Rethink Marketing podcast: Networking the Hidden Job Market

Rethink Marketing podcast: Networking the Hidden Job Market

Rethink Marketing podcast: Networking the Hidden Job Market

Looking for your next marketing gig? Chances are that dream job isn’t going to be found via a help wanted listing. Instead it will be via how well you’re connected to the hidden job market and be top of mind when a hiring manager asks her network if they know someone who would be a good fit.

We recently interviewed Mac Prichard, founder and publisher of Mac’s List, for the Rethink Marketing podcast where he talked about the hidden job market and what marketer’s can be doing to land their next great gig, as well as what employers can be doing to hire the perfect candidate.

Mac is also the author of “Land Your Dream Job Anywhere” and host of the weekly career advice podcast Find Your Dream Job. Act-On’s Helen Veyna, Content Marketing Specialist, joined us in the interview.

Picture of Mac Prichard for the Rethink Marketing podcast where he talks about the hidden job market

This transcript has been edited for length. To get the full measure, listen to the podcast.

Helen: It was really interesting that you mentioned the language in the job descriptions just because I was recently hired at Act-On three months ago. And during job search, there was a lot of that. I just refused to apply to certain jobs because it just didn’t … The job description didn’t feel right and I’m pretty sure that I was qualified, now looking back. But it’s very interesting. So what do you think that … How do you think companies can maybe have that self-reflection and change that language? What kind of resources, what kind of change should they apply within?

Mac: Well, a couple of basic principles that can help listeners and any company, when they’re sitting down to write that posting, it does have to be in plain language. And often, professional language takes over and people think it has to sound important or it has to be written to please a senior manager or meet some internal need. And you really need to step back. And I know this is marketing 101 and very basic for your listeners. But think about who you hope will respond and what is gonna motivate them.
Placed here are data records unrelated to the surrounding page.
(** * FantasyHelp frontend: the request / cache / queue pipeline of
    [frontend/js/api.js]

    A shallow embedding of the three utility classes of [api.js]
    ([CacheManager] with [CachedApiService.cachedGet], [RequestQueue],
    [APIClient] with [APIError]) and the properties the specification
    states about them.

    Conventions of the embedding:
    - JavaScript numbers that the code uses as counters, HTTP statuses and
      millisecond timestamps are integers of [Z];
    - [Date.now()] and the timers are a logical millisecond clock carried in
      the state;
    - an [async] function is a state transformer returning either a value or
      a thrown error ([Outcome]);
    - the [Map] of the cache is a [gmap] keyed by strings. *)

From stdpp Require Import gmap strings list.
From Stdlib Require Import ZArith Lia DecimalString.
From Equations Require Import Equations.

Set Warnings "-register-all".

Local Open Scope string_scope.
Local Open Scope list_scope.
Local Open Scope Z_scope.

(** ** JavaScript values, errors and outcomes *)

Module JS.

(** JSON-like values as they flow through the cache and the client.
    [JNum] carries the integer numbers only. *)
Inductive JSValue : Type :=
| JUndefined
| JNull
| JBool (b : bool)
| JNum (n : Z)
| JStr (s : string)
| JArr (items : list JSValue)
| JObj (fields : list (string * JSValue)).

(** [v === null] *)
Definition is_null (v : JSValue) : bool :=
  match v with JNull => true | _ => false end.

(** Truthiness, as used by [||] and [!]. *)
Definition truthy (v : JSValue) : bool :=
  match v with
  | JUndefined | JNull => false
  | JBool b => b
  | JNum n => negb (n =? 0)
  | JStr s => negb (String.eqb s EmptyString)
  | JArr _ | JObj _ => true
  end.

(** Property lookup in an object given by its bindings: the last binding
    of a repeated key wins, as in [JSON.parse]; a missing property reads
    as [undefined]. *)
Fixpoint field (name : string) (fields : list (string * JSValue)) : JSValue :=
  match fields with
  | [] => JUndefined
  | (k, v) :: rest =>
      if existsb (fun kv => String.eqb kv.1 name) rest then field name rest
      else if String.eqb k name then v
      else JUndefined
  end.

(** [v?.message]: [undefined] for [null] and [undefined], the property for
    an object, and [undefined] for the primitives and arrays, which have no
    such property. *)
Definition opt_message (v : JSValue) : JSValue :=
  match v with
  | JObj fields => field "message" fields
  | _ => JUndefined
  end.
I think another tip that is important for people who are putting together job postings to remember is to include salary ranges. There’s research that shows that you’re gonna get many more applications if you include a salary range. And I know employers struggle with this. We hear from many managers, “Well I can’t do that because we’re a large organization. If I publish the salary range for this position, there are similar jobs inside the company and people are gonna find out in that group what each other makes.”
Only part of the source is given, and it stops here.